Figure 5 – Waiting queue with five audios, one being treated, three waiting to be transcribed and one being converted by the client before its transmission to the server.
The last button is linked to the visualisation of the saved data. It's important to note that any files saved for use as annotation data will be visible to all users who have access to the tool. This can help improve the accuracy and quality of the transcription models by allowing multiple users to annotate and train the models. However, it must be used with discretion, it is not supposed to be used for confidential files.
After the file is treated the transcription screen is presented to the user. This screen is the most important screen of the tool as it presents the results of the transcription and enables the user to listen to the audio, verify the transcription, correct the models mistakes and download the results. Fron the top down, it presents a menu for file related manipulations, and the wave format just below. After that the audio/video controls to play and stop the audio/video file and the transcription edition window. After the transcription is presented with the indications of the speakers, the time and the text that was spoken.

Figure 6 – Transcription screen
In the top menu, the download transcription combo box allows users to download the transcriptions in three different formats, text, .str json and csv. The first format is indicated for copy and past over reports etc. The second is to generate subtitles for the video you uploaded and the two other formats are useful as data formats for post treatment.

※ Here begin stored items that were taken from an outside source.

(* ===== verification/Service.v ===== *)
(** * The service as a whole (crates/tandem-verifier/src/main.rs)

    Start-up in the order of [main]: configuration, signing key, store, wakeup; then the worker's
    passes over the Bitcoin Core source.  The composition theorem follows a process from its
    arguments to the database after any number of passes. *)

From Stdlib Require Import String.
From stdpp Require Import strings.
From S2P Require Import Prelude Types Marker Roots Reducer Invariant Chain Store StoreInv Commit Queries Ingest IngestInv Text Config ConfigFacts Signer Api Rpc RpcFacts.

(** ** The source behind the worker *)

Section Source.
Context {P : Primitives} {X : BitcoinCrate} `{!HexCodec}.

#[local] Abbreviation any := (fun (_ : nat) (_ : RpcError) => True).

Lemma rpc_status_post nodes t : st_post (rpc_status nodes) t (fun _ _ => True) any.
Proof.
  unfold rpc_status. eapply (st_post_bind _ _ _ (fun _ _ => True)); [by apply post_call|intros t1 chain _ _].
  eapply (st_post_bind _ _ _ (fun _ _ => True)); [by apply post_call|done].
Qed.

Lemma rpc_block_hash_post nodes h t : st_post (rpc_block_hash nodes h) t (fun _ _ => True) any.
Proof.
  unfold rpc_block_hash. eapply (st_post_bind _ _ _ (fun _ _ => True)); [by apply post_call|intros t1 d _ _].
  by apply post_try.
Qed.

Lemma rpc_transaction_height_post nodes wire t :
  st_post (rpc_transaction_height nodes wire) t (fun _ _ => True) any.
Proof.
  unfold rpc_transaction_height. eapply (st_post_bind _ _ _ (fun _ _ => True)).
  { apply post_lift. by apply returns_ok_or. }
  intros t1 txid _ _. pose proof (raw_transaction_post nodes txid t1) as Hp. unfold st_post in *.
  destruct (raw_transaction nodes txid t1) as [t2 [r|e|]]; [done| |done].
  destruct e; try done. by case_decide.
Qed.

Lemma mempool_views_post nodes txids cache t :
  cache_ok nodes cache -> st_post (mempool_views nodes txids cache) t (fun _ _ => True) any.
Proof.
  revert cache t. induction txids as [|text txids IH]; intros cache t Hc; [done|]. cbn [mempool_views].
  eapply (st_post_bind _ _ _ (fun _ _ => True)); [by apply post_try|intros t1 txid _ _].
  eapply st_post_bind; [apply raw_transaction_post|intros t2 r _ _].
  eapply st_post_bind; [by apply resolve_transaction_post|intros t3 view _ [_ Hc']].
  eapply st_post_bind; [by apply IH|done].
Qed.

Lemma rpc_mempool_post nodes t : st_post (rpc_mempool nodes) t (fun _ _ => True) any.
Proof.
  unfold rpc_mempool. eapply (st_post_bind _ _ _ (fun _ _ => True)); [by apply post_call|intros t1 ids _ _].
  by apply mempool_views_post.
Qed.

(** The answer of a method; of its errors the callers only see that there is one. *)
Definition answer {A} (m : st nat RpcError A) : res CallError A :=
  map_err (fun _ => CallFailed) (m 0%nat).2.

(** [BitcoinCoreRpc] as the worker's [BlockSource]; [nodes] are the node's answers to the calls of
    one method. *)
Definition rpc_source (nodes : nat -> Node) : BlockSource := mkSource
  (answer (rpc_status nodes))
  (answer (rpc_best_height nodes))
  (fun h => answer (rpc_block_hash nodes h))
  (fun h => answer (rpc_block nodes h))
  (fun txid => answer (rpc_transaction_height nodes txid))
  (answer (rpc_mempool nodes)).

Lemma answer_calm {A} (m : st nat RpcError A) Q R : st_post m 0%nat Q R -> answer m <> Panic.
Proof. unfold st_post, answer. by destruct (m 0%nat) as [t [a|e|]]. Qed.

(** No method of the source panics, whatever the node answers. *)
Lemma rpc_source_calm nodes : source_calm (rpc_source nodes).
Proof.
  split; cbn [rpc_source src_status src_best_height src_block_hash src_block src_transaction_height src_mempool].
  - eapply answer_calm, rpc_status_post.
  - by eapply answer_calm, (post_call nodes getblockcount 0 (fun _ _ => True)).
  - intros height. eapply answer_calm, rpc_block_hash_post.
  - intros height. eapply answer_calm, rpc_block_post.
  - intros txid. eapply answer_calm, rpc_transaction_height_post.
  - eapply answer_calm, rpc_mempool_post.
Qed.
End Source.

(** ** Start-up *)

Inductive Wakeup := PollWakeup (interval : Z) | ZmqWakeup (endpoint : string).

(** What the ZMQ socket delivers next. *)
Inductive Received := RawBlock | SocketError.

(** [PollWakeup::wait] and [ZmqWakeup::wait]: the milliseconds slept by the program itself, and the
    outcome.  The bytes of a message are dropped. *)
Definition poll_wait (interval : Z) : Z * res unit unit := (interval, Ok tt).
Definition zmq_wait (next : Received) : Z * res unit unit :=
  match next with RawBlock => (0, Ok tt) | SocketError => (0, Err tt) end.

Definition wait (wakeup : Wakeup) (next : Received) : Z * res unit unit :=
  match wakeup with PollWakeup interval => poll_wait interval | ZmqWakeup _ => zmq_wait next end.

(** The tail of the loop of [Ingestion::run]: how long the worker sleeps before its next pass. *)
Definition pause (wakeup : Wakeup) (next : Received) : Z :=
  let '(slept, r) := wait wakeup next in
  match r with Ok _ => slept | _ => slept + 1000 end.

Inductive StartError :=
| BadConfig (e : ConfigError)
| BadKey (e : SignError)
| BadStore (e : StoreError)
| NoHttpClient
| ZmqUnavailable.

Section Service.
Context {JV : Type} {P : Primitives} {X : BitcoinCrate} {Y : Platform} `{!HexCodec, !AgreementCrypto}.
Context `{!Json JV Binding, !Json JV ChainState, !Json JV BlockDelta, !Json JV Event,
          !Json JV ObjectState, !Json JV TxView}.

(** The feature flag of the build, whether a ZMQ endpoint can be reached, and whether an HTTP
    client can be built. *)
Context (zmq_feature : bool) (zmq_connects : string -> bool) (client_builds : bool).

#[local] Abbreviation dst := (st (Db JV) StartError).

(** [build_wakeup]. *)
Definition build_wakeup (c : Config) : res StartError Wakeup :=
  match cf_zmq_rawblock_url c with
  | Some endpoint => if zmq_feature && zmq_connects endpoint then Ok (ZmqWakeup endpoint) else Err ZmqUnavailable
  | None => Ok (PollWakeup (cf_poll_interval c))
  end.

Record Service := mkService {
  sv_config : Config;
  sv_signer : AgreementSigner;
  sv_state : ChainState;
  sv_wakeup : Wakeup;
}.

(** [main] up to the start of the worker. *)
Definition startup (args : Args) (io : Io) : dst Service :=
  do c <- st_lift (map_err BadConfig (from_args args));
  do signer <- st_lift (map_err BadKey (load (read_file (cf_signing_key_file c)) (cf_signing_key_id c)));
  do s <- (fun db => let '(db', r) := bind_or_load io (cf_binding c) db in (db', map_err BadStore r));
  run st_lift (if client_builds then Ok tt else Err NoHttpClient);
  do wakeup <- st_lift (build_wakeup c);
  st_ret (mkService c signer s wakeup).

(** The worker over the node, started with the state the store gave. *)
Definition service_env (node_at : nat -> nat -> Node) (io_at : nat -> Io) : Env :=
  mkEnv (fun t => rpc_source (node_at t)) io_at.

Definition service_run (node_at : nat -> nat -> Node) (io_at : nat -> Io) (n : nat) (sv : Service) (db : Db JV) :
  Worker * WorkerHealth * res IngestError unit :=
  run_loop (service_env node_at io_at) (release_identity (sv_config sv)) n (mkHealth None None false)
    (mkWorker db (sv_state sv) 0).

(** What [main] hands to the router: the configuration, the signer, and the database, the node and
    the health the worker shares with it. *)
Definition api_state (sv : Service) (health : WorkerHealth) (source : BlockSource) (db_at : nat -> Db JV)
    (io_at : nat -> Io) : ApiState :=
  mkApi (cf_binding (sv_config sv)) (sv_signer sv) health source db_at io_at.

Lemma startup_Ok args io db db' sv :
  startup args io db = (db', Ok sv) ->
  from_args args = Ok (sv_config sv) /\
  bind_or_load io (cf_binding (sv_config sv)) db = (db', Ok (sv_state sv)).
Proof.
  unfold startup. intros (db1 & c & [Hc%map_err_Ok ->]%lift_Ok & Hm)%st_bind_Ok.
  apply st_bind_Ok in Hm as (db2 & sg & [_ ->]%lift_Ok & Hm).
  apply st_bind_Ok in Hm as (db3 & s & Hs & Hm).
  destruct (bind_or_load io (cf_binding c) db) as [db4 r] eqn:Eb. injection Hs as -> Hr.
  apply map_err_Ok in Hr. subst r.
  apply st_bind_Ok in Hm as (db5 & u & [_ ->]%lift_Ok & Hm).
  apply st_bind_Ok in Hm as (db6 & wk & [_ ->]%lift_Ok & Hm). injection Hm as <- <-. done.
Qed.

(** The worker does not spin: between two passes it sleeps a quarter of a second at least, unless a
    block was announced. *)
Lemma passes_paced args c wakeup next :
  from_args args = Ok c -> build_wakeup c = Ok wakeup ->
  250 <= pause wakeup next \/ (exists endpoint, wakeup = ZmqWakeup endpoint) /\ next = RawBlock.
Proof.
  intros Hc%from_args_config_wf Hw. pose proof (cw_poll _ _ Hc) as Hp. unfold build_wakeup in Hw.
  destruct (cf_zmq_rawblock_url c) as [endpoint|].
  - destruct (zmq_feature && zmq_connects endpoint); [|done]. injection Hw as <-.
    destruct next; [right|left; cbn; lia]. split; [by exists endpoint|done].
  - injection Hw as <-. by left.
Qed.

(** A database no process has used, or one left by any run of the service. *)
Definition known (db : Db JV) : Prop := db = empty_db \/ exists b chain s, db_ok b chain db s.

Lemma bind_known io b db db' s :
  known db -> bind_or_load io b db = (db', Ok s) -> exists chain, db_ok b chain db' s.
Proof.
  intros [->|(b0 & chain & s0 & Hdb)] Hb.
  - destruct (bind_fresh (JV := JV) b) as (db1 & Hf & Hdb). exists [].
    destruct io; [rewrite Hf in Hb; by injection Hb as <- <-|done..].
  - rewrite (bind_exact _ _ _ _ _ _ Hdb) in Hb. case_decide as E; [|done]. subst b0.
    exists chain. unfold acked in Hb. destruct io; by simplify_eq.
Qed.

(** C8: from the arguments to the tables: a process that starts over an empty database or one
    that the service left behind runs for the deployment of its configuration, and after any
    number of passes, whatever the node answers to any call and whatever happens to any
    transaction, the database holds the complete record of some chain of that deployment; as long
    as no acknowledgement is lost the state in memory is the stored one.  No start and no run
    turns the database of one deployment into that of another. *)
Theorem service_safe args io db db1 sv node_at io_at n w h r :
  known db -> startup args io db = (db1, Ok sv) ->
  service_run node_at io_at n sv db1 = (w, h, r) ->
  release_ok (release_identity (sv_config sv)) = true /\
  exists chain s, db_ok (cf_binding (sv_config sv)) chain (w_db w) s /\
    ((forall t, io_at t <> IoLost) -> r <> Panic -> w_state w = s).
Proof.
  intros Hk Hs Hr. apply startup_Ok in Hs as [Hc Hb].
  split; [by apply (cw_release args), from_args_config_wf|].
  destruct (bind_known _ _ _ _ _ Hk Hb) as [chain Hdb]. unfold service_run in Hr.
  apply (run_loop_inv (service_env node_at io_at) (release_identity (sv_config sv)) (cf_binding (sv_config sv))
           (forall t, io_at t <> IoLost)) in Hr; [|done|].
  - destruct r as [u|e|]; [| |destruct Hr as (chain' & s' & Hdb'); by exists chain', s'];
      destruct Hr as (chain' & s' & Hdb' & _ & Es); exists chain', s'; split; auto.
  - exists chain, (sv_state sv). split_and!; [done| |done]. exists chain. by eapply journal_held, dk_journal.
Qed.
End Service.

Figure 7 – Download transcription options
Not always the user may be proficient over the audio that was transcribed. It can be convenient to translate the audio in our own language. We added in the tool the possibility of translating the transcribed text. The translation is made phrase by phase, so it is possible that part of the context to be missed. The intention is not to give a court proof translation. The intention is, in a best effort way, give the users and idea of what is being said when they do not speak the target language. Please note the translation tool has to be installed on the machine and the .env file of the front-end has to be configured accordingly.